Ablation procedures: Ablation therapies aim to damage or destroy the cancer cells directly, but leave them inside the liver. They use either heat (radiofrequency), cold (cryotherapy) or microwaves to get this job done. Another option is ethanol ablation, also known as percutaneous ethanol injection (PEI), which injects the concentrated chemical ethanol into the tumor to kill it. Ablation techniques are used when there’s a clear number of tumors to be destroyed that are no more than a few centimeters wide.

Hepatic arterial infusion (HAI): This procedure implants a pump that delivers high-dose chemotherapy directly to the liver, bypassing the rest of the body, with the hope of limiting or reducing side effects of the chemotherapy. It’s useful for large tumors that other liver-directed therapies may not be able to tackle.

The liver is a special organ because it makes tons of different enzymes that work to disable and destroy toxic substances. That includes medicines like chemotherapy, so chemotherapy applied directly (and only) to the liver can be dosed at much higher levels without causing as many side effects as systemic treatments.

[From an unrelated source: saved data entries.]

Lemma merge_log (results : list (string * pyval)) (log : list string) :
  exists more, (_merge_and_deduplicate_results results log).2 = (log ++ more)%list.
Proof.
  unfold _merge_and_deduplicate_results.
  destruct (collect_patents results); cbn [snd]; eexists; by rewrite <- app_assoc.
Qed.

(** X17.  A run never rewrites the log: the log after it is the log before
    it, then the line naming the requested ids, then the line naming the
    mode, then the lines of the steps, then one closing line that reports the
    merged count of a completed run or the error of a failed one.  The summary
    carries this very log, and the registry is unchanged. *)
Theorem X17_run_log_grows (self : coordinator) (dbs : list string) (q : Query)
    (parallel : bool) :
  Summary.execution_log (search_multiple_databases self dbs q parallel).1
  = execution_log (search_multiple_databases self dbs q parallel).2
  /\ bots (search_multiple_databases self dbs q parallel).2 = bots self
  /\ exists steps,
       execution_log (search_multiple_databases self dbs q parallel).2
       = (execution_log self
            ++ ("開始多資料庫檢索: " +:+ PyStr.join ", " dbs)
            :: (if parallel then "使用並行模式檢索" else "使用順序模式檢索")
            :: steps
            ++ [closing_line (search_multiple_databases self dbs q parallel).1])%list.
Proof.
  unfold search_multiple_databases.
  destruct (strategy_log (bots self) q dbs
              (execution_log self ++ ["開始多資料庫檢索: " +:+ PyStr.join ", " dbs])%list
              parallel) as [m1 H1].
  destruct (if parallel then _ else _) as [searched log1]. cbn [snd] in H1. subst log1.
  destruct searched as [results|e].
  2:{ cbn. split; [done|]. split; [done|]. exists m1. log_eq. }
  destruct (merge_log results
              ((execution_log self ++ ["開始多資料庫檢索: " +:+ PyStr.join ", " dbs])
                 ++ (if parallel then "使用並行模式檢索" else "使用順序模式檢索") :: m1)%list)
    as [m2 H2].
  destruct (_merge_and_deduplicate_results results _) as [merged log2].
  cbn [snd] in H2. subst log2.
  destruct (gather_downloaded_files results) as [files|e].
  2:{ cbn. split; [done|]. split; [done|]. exists (m1 ++ m2)%list. log_eq. }
  destruct (count_by_db results) as [by_db|e]; cbn [mbind result_bind].
  2:{ cbn. split; [done|]. split; [done|]. exists (m1 ++ m2)%list. log_eq. }
  destruct (total_original results) as [total|e]; cbn [mbind result_bind].
  2:{ cbn. split; [done|]. split; [done|]. exists (m1 ++ m2)%list. log_eq. }
  cbn. split; [done|]. split; [done|]. exists (m1 ++ m2)%list. log_eq.
Qed.

(** What a completed run was computed from. *)
Lemma run_completed_inv (self : coordinator) (dbs : list string) (q : Query)
    (parallel : bool) :
  Summary.status (search_multiple_databases self dbs q parallel).1 = "completed" ->
  exists m log1 files by_db,
    (if parallel
     then _search_parallel (bots self) q dbs
            (execution_log self ++ ["開始多資料庫檢索: " +:+ PyStr.join ", " dbs])%list
     else _search_sequential (bots self) q dbs
            (execution_log self ++ ["開始多資料庫檢索: " +:+ PyStr.join ", " dbs])%list)
    = (Ok m, log1)
    /\ gather_downloaded_files m = Ok files
    /\ count_by_db m = Ok by_db
    /\ (search_multiple_databases self dbs q parallel).1
       = Summary.Make "completed" None dbs (Some by_db) (sum_list by_db.*2)
           (length (_merge_and_deduplicate_results m log1).1)
           (Some (_calculate_dedup_ratio m (_merge_and_deduplicate_results m log1).1))
           (_merge_and_deduplicate_results m log1).1 (Some m) files elapsed
           ((_merge_and_deduplicate_results m log1).2
              ++ ["多資料庫檢索完成，共找到 "
                    +:+ str_of_nat (length (_merge_and_deduplicate_results m log1).1)
                    +:+ " 筆去重後的專利"])%list
    /\ all_results (search_multiple_databases self dbs q parallel).2 = m.*2
    /\ merged_results (search_multiple_databases self dbs q parallel).2
       = (_merge_and_deduplicate_results m log1).1
    /\ downloaded_files (search_multiple_databases self dbs q parallel).2 = files
    /\ bots (search_multiple_databases self dbs q parallel).2 = bots self.
Proof.
  unfold search_multiple_databases.
  destruct (if parallel then _ else _) as [[m|e] log1]; [|done].
  destruct (_merge_and_deduplicate_results m log1) as [merged log2] eqn:Hm.
  destruct (gather_downloaded_files m) as [files|e] eqn:Hg; [|done].
  destruct (count_by_db m) as [by_db|e] eqn:Hc; cbn [mbind result_bind]; [|done].
  destruct (count_by_db_total m by_db Hc) as [_ Ht]. rewrite Ht.
  cbn [mbind result_bind]. intros _.
  exists m, log1, files, by_db. rewrite Hm. cbn. repeat split; done.
Qed.
(** One exchange of [handleCombat] between the player [p] and the enemy
    [e] at index [i].  The enemy loses exactly the player's attack power.
    If it is still alive, the player loses exactly
    [max 1 (enemy attack - player defense)] and gains nothing; if it is
    dead, the player loses nothing and gains exactly the enemy's
    experience and gold rewards.  Each amount is exact as long as it is
    representable. *)
Lemma handleCombat_exchange
    (g : Game.t R) (i : nat) (p : Player.t) (e : Enemy.t) :
  Game.m_player g = Some p ->
  Game.m_enemies g !! i = Some e ->
  in_int (Enemy.health e - Player.attackPower p) ->
  exists g' p' e',
    Game.handleCombat i g = Some g'
    /\ Game.m_player g' = Some p'
    /\ Game.m_enemies g' !! i = Some e'
    /\ Enemy.health e' = Enemy.health e - Player.attackPower p
    /\ (0 < Enemy.health e' ->
        let dmg := Z.max 1 (Enemy.attackPower e - Player.defense p) in
        in_int (Enemy.attackPower e - Player.defense p) ->
        in_int (Player.health p - dmg) ->
        Player.health p' = Player.health p - dmg
        /\ Player.experience p' = Player.experience p
        /\ Player.gold p' = Player.gold p)
    /\ (Enemy.health e' <= 0 ->
        in_int (Player.experience p + Enemy.expReward e) ->
        in_int (Player.gold p + Enemy.goldReward e) ->
        Player.health p' = Player.health p
        /\ Player.experience p' = Player.experience p + Enemy.expReward e
        /\ Player.gold p' = Player.gold p + Enemy.goldReward e).
Proof.
  intros Hp He Hhit. unfold Game.handleCombat. rewrite Hp, He. simpl.
  pose proof (lookup_lt_Some _ _ _ He) as Hi.
  unfold Enemy.isAlive, Enemy.takeDamage. simpl.
  rewrite (int_sub_exact _ _ Hhit).
  destruct (Z.ltb_spec 0 (Enemy.health e - Player.attackPower p)) as [Hliv|Hdead].
  - destruct (negb (Player.isAlive _)); eexists _, _, _;
      (split; [reflexivity|]); simpl;
      (split; [done|]); (split; [by rewrite list_lookup_insert_eq|]);
      (split; [done|]); (split; [|simpl; lia]);
      intros _ Hd Hh; simpl;
      rewrite (int_sub_exact _ _ Hd); by rewrite (int_sub_exact _ _ Hh).
  - eexists _, _, _. split; [done|]. simpl.
    split; [done|]. split; [by rewrite list_lookup_insert_eq|].
    split; [done|]. split; [simpl; lia|].
    intros _ Hx Hg. simpl.
    by rewrite (int_add_exact _ _ Hx), (int_add_exact _ _ Hg).
Qed.
End Combat.
(** * Character diff of the mentions-input widget

    Shallow embedding of [diffChars] and its helpers ([extractCommon],
    [pushComponent], [clonePath], [buildValues]) from
    [js_emhQreFTfpToffHuh8laahETA8MZ7003ohbqltmuJ7M.js], lines 1210-1350,
    and the properties of the edit scripts it returns.

    Modelling conventions.
    - A JavaScript string is a list of code units over an arbitrary type [A]
      with decidable equality; [s.length] is [length s], [s[i]] is [charAt].
    - Numbers are integers ([Z]); a field or a sum that is not a number
      ([undefined] or [NaN]) is [None].
    - A flag ([added], [removed]) is [Some true] or [None] ([undefined],
      also when the property is absent).
    - [bestPath], a JavaScript array also indexed by negative integers, is a
      finite map from [Z]; assigning [undefined] to an entry removes it.
    - Component objects are never mutated during the search (a merge
      allocates a fresh object), [clonePath] copies the array, and the path
      that is extended in place has just been taken out of [bestPath], so
      paths are plain values.
    - A loop is a recursion on the number of iterations it has left, which
      the code fixes in advance: [maxEditLength] passes, [editLength + 1]
      diagonals per pass, at most [newLen - (newPos + 1)] matches.
    - Every function takes [oldString] before [newString], whatever the
      order of its JavaScript parameters. *)

From Stdlib Require Import ZArith Lia Ascii String.
From stdpp Require Import base option list gmap.

Local Open Scope Z_scope.

Ltac Zify.zify_post_hook ::= Z.div_mod_to_equations.

(** ** Data model *)

Section Model.
Context {A : Type} `{EqDecision A}.

(** [{count: .., added: .., removed: .., value: ..}] *)
Record component := Component {
  count : option Z;
  added : option bool;
  removed : option bool;
  value : option (list A)
}.

(** [{newPos: .., components: [..]}] *)
Record path := Path {
  newPos : Z;
  components : list component
}.

#[export] Instance component_eq_dec : EqDecision component.
Proof. solve_decision. Defined.

(** Truthiness of a flag: [if (c.added)], [!c.removed]. *)
Definition truthy (f : option bool) : bool :=
  match f with Some true => true | _ => false end.

(** [s[i]]: [undefined] outside the string. *)
Definition charAt (s : list A) (i : Z) : option A :=
  if bool_decide (0 ≤ i) then s !! Z.to_nat i else None.

(** Relative index of [String.prototype.slice]: [NaN] counts as 0, a negative
    index counts from the end, everything is clamped to the string. *)
Definition sliceIndex (len : Z) (i : option Z) : Z :=
  match i with
  | None => 0
  | Some i => if bool_decide (i < 0) then Z.max (len + i) 0 else Z.min i len
  end.

(** [s.slice(from, to)] *)
Definition slice (s : list A) (from to : option Z) : list A :=
  let len := Z.of_nat (length s) in
  let a := sliceIndex len from in
  let b := sliceIndex len to in
  take (Z.to_nat (b - a)) (drop (Z.to_nat a) s).

(** [a + b] on numbers; [NaN] as soon as one operand is not a number. *)
Definition plus (a b : option Z) : option Z :=
  match a, b with Some a, Some b => Some (a + b) | _, _ => None end.

(** ** The helpers *)

(** [clonePath]: a new path object with a copy of the array. *)
Definition clonePath (p : path) : path :=
  Path (newPos p) (components p).

(** [pushComponent(components, added, removed)] (lines 1316-1325). *)
Definition pushComponent (cs : list component) (a r : option bool)
  : list component :=
  match last cs with
  | Some l =>
      if bool_decide (added l = a) && bool_decide (removed l = r)
      then <[ (length cs - 1)%nat := Component (plus (count l) (Some 1)) a r None ]> cs
      else cs ++ [Component (Some 1) a r None]
  | None => cs ++ [Component (Some 1) a r None]
  end.

Section Strings.
Variables oldString newString : list A.

Definition newLen : Z := Z.of_nat (length newString).
Definition oldLen : Z := Z.of_nat (length oldString).

(** The [while] loop of [extractCommon] (line 1334).  Every iteration
    increments [newPos] and needs [newPos+1 < newLen], so the loop runs at
    most [newLen - (newPos+1)] times: [n] is that bound. *)
Fixpoint extractLoop (n : nat) (newPos oldPos commonCount : Z) : Z * Z * Z :=
  match n with
  | O => (newPos, oldPos, commonCount)
  | S n' =>
      if bool_decide (newPos + 1 < newLen) && bool_decide (oldPos + 1 < oldLen)
         && bool_decide (charAt newString (newPos + 1) = charAt oldString (oldPos + 1))
      then extractLoop n' (newPos + 1) (oldPos + 1) (commonCount + 1)
      else (newPos, oldPos, commonCount)
  end.

(** [extractCommon(basePath, newString, oldString, diagonalPath)] (lines
    1327-1346): the updated path and the returned [oldPos]. *)
Definition extractCommon (basePath : path) (diagonalPath : Z) : path * Z :=
  let '(newPos', oldPos', commonCount) :=
    extractLoop (Z.to_nat (newLen - (newPos basePath + 1)))
                (newPos basePath) (newPos basePath - diagonalPath) 0 in
  let cs := if bool_decide (commonCount ≠ 0)
            then components basePath ++ [Component (Some commonCount) None None None]
            else components basePath in
  (Path newPos' cs, oldPos').

(** The loop of [buildValues] (lines 1297-1311), from the current positions. *)
Fixpoint buildValuesFrom (cs : list component) (newPos oldPos : option Z)
  : list component :=
  match cs with
  | [] => []
  | c :: cs' =>
      if negb (truthy (removed c)) then
        Component (count c) (added c) (removed c)
                  (Some (slice newString newPos (plus newPos (count c))))
        :: buildValuesFrom cs' (plus newPos (count c))
             (if negb (truthy (added c)) then plus oldPos (count c) else oldPos)
      else
        Component (count c) (added c) (removed c)
                  (Some (slice oldString oldPos (plus oldPos (count c))))
        :: buildValuesFrom cs' newPos (plus oldPos (count c))
  end.

(** [buildValues(components, newString, oldString)] *)
Definition buildValues (cs : list component) : list component :=
  buildValuesFrom cs (Some 0) (Some 0).

(** ** The search *)

(** What one pass of the body of the [for] loop of [execEditLength] does:
    return a script, go on with an updated [bestPath], or raise a
    [TypeError] by reading [newPos] of [undefined]. *)
Inductive outcome :=
  | Return (script : list component)
  | Continue (bestPath : gmap Z path)
  | Throw.

(** [addPath && addPath.newPos+1 < newLen] *)
Definition canAdd (addPath : option path) : bool :=
  match addPath with
  | Some a => bool_decide (newPos a + 1 < newLen)
  | None => false
  end.

(** [removePath && 0 <= oldPos && oldPos < oldLen] *)
Definition canRemove (removePath : option path) (oldPos : Z) : bool :=
  match removePath with
  | Some _ => bool_decide (0 ≤ oldPos) && bool_decide (oldPos < oldLen)
  | None => false
  end.

(** [addPath.newPos < removePath.newPos]; [None] is the [TypeError]. *)
Definition behind (addPath removePath : option path) : option bool :=
  match addPath, removePath with
  | Some a, Some r => Some (bool_decide (newPos a < newPos r))
  | _, _ => None
  end.

(** The condition of line 1256, with JavaScript's short-circuit evaluation:
    [!canAdd || (canRemove && addPath.newPos < removePath.newPos)]. *)
Definition branchFromRemove (addPath removePath : option path) (oldPos : Z)
  : option bool :=
  if negb (canAdd addPath) then Some true
  else if canRemove removePath oldPos then behind addPath removePath
  else Some false.

(** Lines 1256-1263: the path the diagonal is extended from, after its edit. *)
Definition selectBase (addPath removePath : option path) (oldPos : Z)
  : option path :=
  match branchFromRemove addPath removePath oldPos with
  | Some true =>
      match removePath with
      | Some r =>
          let basePath := clonePath r in
          Some (Path (newPos basePath)
                     (pushComponent (components basePath) None (Some true)))
      | None => None
      end
  | Some false =>
      match addPath with
      | Some a => Some (Path (newPos a + 1)
                             (pushComponent (components a) (Some true) None))
      | None => None
      end
  | None => None
  end.

(** The body of the [for] loop of [execEditLength] (lines 1236-1273). *)
Definition execDiagonal (bestPath : gmap Z path) (diagonalPath : Z) : outcome :=
  let addPath := bestPath !! (diagonalPath - 1) in
  let removePath := bestPath !! (diagonalPath + 1) in
  let oldPos := (match removePath with Some r => newPos r | None => 0 end)
                - diagonalPath in
  let bestPath := match addPath with
                  | Some _ => delete (diagonalPath - 1) bestPath
                  | None => bestPath
                  end in
  if negb (canAdd addPath) && negb (canRemove removePath oldPos)
  then Continue (delete diagonalPath bestPath)
  else
    match selectBase addPath removePath oldPos with
    | None => Throw
    | Some basePath =>
        let '(basePath, oldPos) := extractCommon basePath diagonalPath in
        if bool_decide (newLen ≤ newPos basePath + 1) && bool_decide (oldLen ≤ oldPos + 1)
        then Return (buildValues (components basePath))
        else Continue (<[diagonalPath := basePath]> bestPath)
    end.

(** The [for] loop of [execEditLength]: [n] diagonals are left, the next one
    is [diagonalPath]; the step is 2. *)
Fixpoint diagonalLoop (n : nat) (diagonalPath : Z) (bestPath : gmap Z path)
  : outcome :=
  match n with
  | O => Continue bestPath
  | S n' =>
      match execDiagonal bestPath diagonalPath with
      | Continue bestPath' => diagonalLoop n' (diagonalPath + 2) bestPath'
      | o => o
      end
  end.

(** [execEditLength()] (lines 1234-1277) at the current [editLength]:
    diagonals [-editLength, -editLength+2, ..., editLength].  [Continue] is
    the final [editLength++] with no value returned. *)
Definition execEditLength (editLength : Z) (bestPath : gmap Z path) : outcome :=
  diagonalLoop (Z.to_nat (editLength + 1)) (- editLength) bestPath.

(** What [diffChars] does: return a script, fall off the end of the function
    (the value is [undefined]), or raise. *)
Inductive result :=
  | Script (script : list component)
  | Undefined
  | TypeError.

(** The [while (editLength <= maxEditLength)] loop (lines 1282-1288) with [n]
    passes left, [n = maxEditLength - editLength + 1]. *)
Fixpoint editLoop (n : nat) (editLength : Z) (bestPath : gmap Z path) : result :=
  match n with
  | O => Undefined
  | S n' =>
      match execEditLength editLength bestPath with
      | Return ret => Script ret
      | Continue bestPath' => editLoop n' (editLength + 1) bestPath'
      | Throw => TypeError
      end
  end.

(** [diffChars(oldString, newString)] (lines 1210-1289). *)
Definition diffChars : result :=
  if bool_decide (newString = oldString) then
    Script [Component None None None (Some newString)]
  else if bool_decide (newString = []) then
    Script [Component None None (Some true) (Some oldString)]
  else if bool_decide (oldString = []) then
    Script [Component None (Some true) None (Some newString)]
  else
    let maxEditLength := newLen + oldLen in
    let bestPath : gmap Z path := {[ 0 := Path (-1) [] ]} in
    let '(seed, oldPos) := extractCommon (Path (-1) []) 0 in
    let bestPath := <[0 := seed]> bestPath in
    if bool_decide (newLen ≤ newPos seed + 1) && bool_decide (oldLen ≤ oldPos + 1)
    then Script [Component None None None (Some newString)]
    else editLoop (Z.to_nat maxEditLength) 1 bestPath.

End Strings.
End Model.

Arguments component : clear implicits.
Arguments path : clear implicits.
Arguments outcome : clear implicits.
Arguments result : clear implicits.

(** ** Reference notions the scripts are measured against *)

Section Reference.
Context {A : Type} `{EqDecision A}.

(** Insert/delete edit distance by the textbook recurrence: equal heads are
    matched for free, different heads cost one deletion or one insertion. *)
Fixpoint editDistance (xs ys : list A) {struct xs} : nat :=
  match xs with
  | [] => length ys
  | x :: xs' =>
      (fix against (ys : list A) : nat :=
         match ys with
         | [] => S (length xs')
         | y :: ys' =>
             if decide (x = y) then editDistance xs' ys'
             else S (Nat.min (editDistance xs' (y :: ys')) (against ys'))
         end) ys
  end.

(** Longest common prefix. *)
Fixpoint commonPrefix (xs ys : list A) : list A :=
  match xs, ys with
  | x :: xs', y :: ys' => if decide (x = y) then x :: commonPrefix xs' ys' else []
  | _, _ => []
  end.

Definition isAdded (c : component A) : bool := truthy (added c).
Definition isRemoved (c : component A) : bool := truthy (removed c).
Definition isCommon (c : component A) : bool :=
  negb (isAdded c) && negb (isRemoved c).

(** Sum of the [count] fields of the added and removed components, computed
    as JavaScript would: not a number as soon as one of them is missing. *)
Definition editCount (r : list (component A)) : option Z :=
  foldr (fun c acc => if isAdded c || isRemoved c then plus (count c) acc else acc)
        (Some 0) r.

(** Concatenation of the [value] fields of the components selected by
    [keep]; [None] when one of them has no value. *)
Definition valuesOf (keep : component A → bool) (r : list (component A))
  : option (list A) :=
  mjoin <$> mapM value (filter (fun c => keep c = true) r).

Definition newValues (r : list (component A)) : option (list A) :=
  valuesOf (fun c => negb (isRemoved c)) r.
Definition oldValues (r : list (component A)) : option (list A) :=
  valuesOf (fun c => negb (isAdded c)) r.
(** * VitalRoute: ambulance routing and signal pre-emption

    A shallow embedding of [ambulance_signal_control.py].

    Conventions of the embedding.
    - Python [float] and [int] quantities that take part in the pheromone
      arithmetic are exact rationals ([Q]); rounding is not modelled.
      Equalities between computed rationals are stated with [==].
    - Counts of vehicles are natural numbers; other Python integers are
      in [Z].
    - A [dict] is a [gmap], a [set] is a [gset]; iterating over a set visits
      its [elements]. A Python exception that is not caught locally is the
      [None] of an [option] result.
    - The TraCI connection is a record of query functions (a snapshot of
      the simulator at the current step); commands sent to the simulator
      return an updated snapshot. A query raises a TraCIException only
      where the program catches one; those queries return an [option].
    - Console output is not modelled. *)

From Stdlib Require Import Ascii QArith Lqa Qfield.
From stdpp Require Import gmap strings list fin_maps sorting.

(** ** Python string operations used by the program *)

(** [s.split(sep)[0]]: the part of [s] before the first separator. *)
Fixpoint split_head (sep : ascii) (s : string) : string :=
  match s with
  | EmptyString => EmptyString
  | String c r => if Ascii.eqb c sep then EmptyString else String c (split_head sep r)
  end.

How to prepare for liver-directed therapy

  • Ask your doctor what treatment day may look like for you, because it varies widely with the procedure used and the tumor.
  • Before any procedure, abstain from eating and drinking for several hours.
  • If you’re doing an outpatient procedure, you’ll likely be given a local anesthetic to numb the skin where they’ll make a few small cuts. An HAI procedure may require general anesthesia (being put to sleep for surgery) for placement of the pump used to deliver chemotherapy.
  • In most cases, these procedures may be done in outpatient clinics, and you’ll be ready to return home the same day, as long as there are no complications. Make sure you have a ride home set up.

During ablative therapy, they’ll usually monitor the needle’s position with computed tomography (CT) scans, X-rays or an ultrasound to ensure the treatment is being done in the appropriate area of the liver.

The length of the procedure varies based on how many tumors need to be treated.

In the days following treatment, you’ll likely feel pain and discomfort and potentially experience additional side effects. Allow your body time to heal.

Risks of liver-directed therapy

Various approaches to liver-directed therapies have a number of side effects to watch out for. As these treatments all affect the liver, known side effects are similar.

All of the LDTs mentioned above have a risk of:

  • Abdominal pain or discomfort
  • Low fever
  • Fatigue

It’s possible you may experience:

  • Bleeding
  • Infection
  • Abscess
  • Skin burn
  • Injury to bile duct

It may take more than a month to recover from an embolization procedure. There’s also the risk of damaging healthy liver tissue or developing postembolization syndrome, which includes:

  • Nausea and vomiting
  • Extreme fatigue
  • Carcinoid crisis, a potentially life-threatening reaction due to molecules put out by the damaged tumor

Hepatic arterial infusions, while less likely to cause extreme chemotherapy side effects, have possible complications of their own. Along with some of the other symptoms mentioned above, the HAI procedure may result in the development of stomach ulcers and hardening of the bile duct.

Liver-directed therapy results

A few weeks after treatment, your doctor will likely want to see what the tumor looks like. Your doctor may order a CT scan or magnetic resonance imaging (MRI) to see inside your body. This imaging may be repeated in a few months as well.

Your liver-directed therapy may be followed by surgery or other cancer treatments.